**Work required**
In the entries, find all lines that hold the word "done" and copy them.

**Data entries**
------------------------------------------------

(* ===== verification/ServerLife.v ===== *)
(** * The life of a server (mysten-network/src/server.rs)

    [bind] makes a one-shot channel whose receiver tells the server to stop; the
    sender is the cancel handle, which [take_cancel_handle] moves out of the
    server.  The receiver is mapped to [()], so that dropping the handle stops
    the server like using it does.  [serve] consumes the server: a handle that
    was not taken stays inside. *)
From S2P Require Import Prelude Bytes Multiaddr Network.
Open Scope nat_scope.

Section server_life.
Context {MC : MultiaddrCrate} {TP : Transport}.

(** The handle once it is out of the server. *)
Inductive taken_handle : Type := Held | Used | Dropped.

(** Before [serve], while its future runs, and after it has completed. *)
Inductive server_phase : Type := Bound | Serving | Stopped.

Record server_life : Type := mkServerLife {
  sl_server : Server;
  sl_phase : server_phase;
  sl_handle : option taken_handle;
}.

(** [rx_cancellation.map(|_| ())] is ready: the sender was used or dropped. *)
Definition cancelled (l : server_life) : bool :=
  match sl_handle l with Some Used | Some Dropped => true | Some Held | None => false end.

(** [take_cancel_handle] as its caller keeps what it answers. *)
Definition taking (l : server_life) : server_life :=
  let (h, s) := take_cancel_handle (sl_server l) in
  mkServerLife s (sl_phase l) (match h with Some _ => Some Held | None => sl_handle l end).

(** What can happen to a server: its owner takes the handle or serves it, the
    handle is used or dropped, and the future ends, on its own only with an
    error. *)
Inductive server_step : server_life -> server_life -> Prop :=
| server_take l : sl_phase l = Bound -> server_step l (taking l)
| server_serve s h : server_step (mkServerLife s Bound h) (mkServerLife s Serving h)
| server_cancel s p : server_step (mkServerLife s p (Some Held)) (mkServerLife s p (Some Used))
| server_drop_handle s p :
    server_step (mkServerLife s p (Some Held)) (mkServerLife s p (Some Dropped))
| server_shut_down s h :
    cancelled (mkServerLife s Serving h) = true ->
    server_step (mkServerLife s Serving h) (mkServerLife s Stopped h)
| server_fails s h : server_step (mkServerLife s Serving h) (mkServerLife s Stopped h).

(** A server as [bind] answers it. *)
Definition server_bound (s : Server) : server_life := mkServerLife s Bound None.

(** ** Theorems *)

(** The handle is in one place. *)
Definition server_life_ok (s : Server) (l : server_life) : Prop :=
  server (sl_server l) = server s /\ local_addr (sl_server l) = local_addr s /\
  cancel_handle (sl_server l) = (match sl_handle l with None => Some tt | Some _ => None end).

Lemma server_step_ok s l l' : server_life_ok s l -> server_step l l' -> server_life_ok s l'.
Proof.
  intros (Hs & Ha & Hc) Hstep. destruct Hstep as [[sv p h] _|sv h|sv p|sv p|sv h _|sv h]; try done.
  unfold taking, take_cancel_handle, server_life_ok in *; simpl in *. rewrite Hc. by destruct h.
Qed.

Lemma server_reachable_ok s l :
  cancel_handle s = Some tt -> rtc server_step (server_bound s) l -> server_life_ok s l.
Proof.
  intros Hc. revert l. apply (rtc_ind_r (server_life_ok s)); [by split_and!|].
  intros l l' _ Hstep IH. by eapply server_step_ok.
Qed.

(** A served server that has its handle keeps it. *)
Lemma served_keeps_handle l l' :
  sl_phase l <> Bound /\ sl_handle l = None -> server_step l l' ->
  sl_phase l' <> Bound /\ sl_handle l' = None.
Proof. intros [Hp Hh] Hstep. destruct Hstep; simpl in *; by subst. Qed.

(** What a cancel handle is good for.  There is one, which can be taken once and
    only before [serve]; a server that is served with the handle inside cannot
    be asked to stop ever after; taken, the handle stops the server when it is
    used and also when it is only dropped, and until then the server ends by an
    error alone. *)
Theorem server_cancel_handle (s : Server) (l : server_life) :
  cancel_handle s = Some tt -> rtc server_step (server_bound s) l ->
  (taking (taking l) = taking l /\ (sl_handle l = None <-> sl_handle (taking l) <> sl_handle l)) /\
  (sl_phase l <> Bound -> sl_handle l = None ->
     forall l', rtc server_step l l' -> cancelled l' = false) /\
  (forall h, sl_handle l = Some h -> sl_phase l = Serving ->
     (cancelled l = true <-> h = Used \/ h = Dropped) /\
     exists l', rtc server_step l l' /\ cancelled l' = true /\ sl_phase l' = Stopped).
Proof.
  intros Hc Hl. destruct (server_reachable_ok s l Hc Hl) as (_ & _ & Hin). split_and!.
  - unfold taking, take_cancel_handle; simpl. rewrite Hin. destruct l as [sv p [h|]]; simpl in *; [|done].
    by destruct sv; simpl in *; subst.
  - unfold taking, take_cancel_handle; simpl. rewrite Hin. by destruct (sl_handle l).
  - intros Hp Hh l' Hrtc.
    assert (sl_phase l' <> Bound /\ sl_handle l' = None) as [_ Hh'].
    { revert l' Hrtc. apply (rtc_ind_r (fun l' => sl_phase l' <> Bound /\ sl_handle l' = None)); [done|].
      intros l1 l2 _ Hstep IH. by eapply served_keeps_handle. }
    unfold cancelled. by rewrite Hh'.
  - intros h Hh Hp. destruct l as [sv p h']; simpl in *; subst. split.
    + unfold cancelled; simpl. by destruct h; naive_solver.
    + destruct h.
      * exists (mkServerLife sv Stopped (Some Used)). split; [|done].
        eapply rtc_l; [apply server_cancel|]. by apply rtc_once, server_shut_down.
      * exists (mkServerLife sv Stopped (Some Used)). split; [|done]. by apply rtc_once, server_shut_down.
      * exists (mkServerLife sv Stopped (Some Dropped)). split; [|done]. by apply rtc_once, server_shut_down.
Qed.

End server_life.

------------------------------------------------

**Written answer**
  intros (Hs & Ha & Hc) Hstep. destruct Hstep as [[sv p h] _|sv h|sv p|sv p|sv h _|sv h]; try done.
  - unfold taking, take_cancel_handle; simpl. rewrite Hin. destruct l as [sv p [h|]]; simpl in *; [|done].
    { revert l' Hrtc. apply (rtc_ind_r (fun l' => sl_phase l' <> Bound /\ sl_handle l' = None)); [done|].
      * exists (mkServerLife sv Stopped (Some Used)). split; [|done].
      * exists (mkServerLife sv Stopped (Some Used)). split; [|done]. by apply rtc_once, server_shut_down.
      * exists (mkServerLife sv Stopped (Some Dropped)). split; [|done]. by apply rtc_once, server_shut_down.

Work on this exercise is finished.